▶ **WHAT YOU WILL DO**
Using the entries below, output exactly the lines from the one containing "(map query_field" through the final line, both included, and no others.

▶ **MATERIAL TO PROCESS**
Definition month_names : list string :=
  ["April"; "May"; "June"; "July"; "August"; "September"; "October";
   "November"; "December"; "January"; "February"; "March"].

Definition csv_columns : list string :=
  ["State"; "State ID"; "FY"; "District"; "Block"; "Panchayat"]
  ++ month_names.

Section Expected.
Context {L : Libs}.

(** The pair a hyperlink gives: its transliterated, trimmed text and its
    [href] against the base URL. *)
Definition link_pair (base : string) (a : node) : option (string * string) :=
  href ← tag_attr a "href";
  Some (unidecode (strip (get_text a)), urljoin base href).

(** The record of a row with the cells [cells], under the given ancestor
    context: the second cell names the panchayat, cells 3 to 14 are the
    months from April to March. *)
Definition leaf_record (state state_id fy district block : string)
    (cells : list node) : record :=
  [("State", state); ("State ID", state_id); ("FY", fy);
   ("District", district); ("Block", block);
   ("Panchayat",
    unidecode (strip (get_text (default (Text "") (cells !! 1)))))]
  ++ zip month_names
         (map (fun c => strip (get_text c)) (take 12 (drop 2 cells))).

(** Why a fetch fails, if it does: [requests.get] raised, or the status
    was a bad one. *)
Definition fetch_failure (answer : string + Response) : option string :=
  match answer with
  | inl msg => Some msg
  | inr r => http_error r
  end.

(** A query field [name=value] (or a bare [name]) as written in the URL:
    its decoded name and its raw value. *)
Definition query_field (name_value : string) : string * string :=
  match split_once "="%char name_value with
  | Some (n, v) => (unquote (plus_to_space n), v)
  | None => (unquote (plus_to_space name_value), "")
  end.

(** The raw values that the query string gives to the parameter [key], in
    the order of the URL. *)
Definition parameter_values (key qs : string) : list string :=
  map snd
      (filter (fun f => f.1 = key)
              (map query_field
                   (filter (fun nv => ¬ is_empty_string nv)
                           (split_char "&"%char qs)))).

▶ **REPLY**
              (map query_field
                   (filter (fun nv => ¬ is_empty_string nv)
                           (split_char "&"%char qs)))).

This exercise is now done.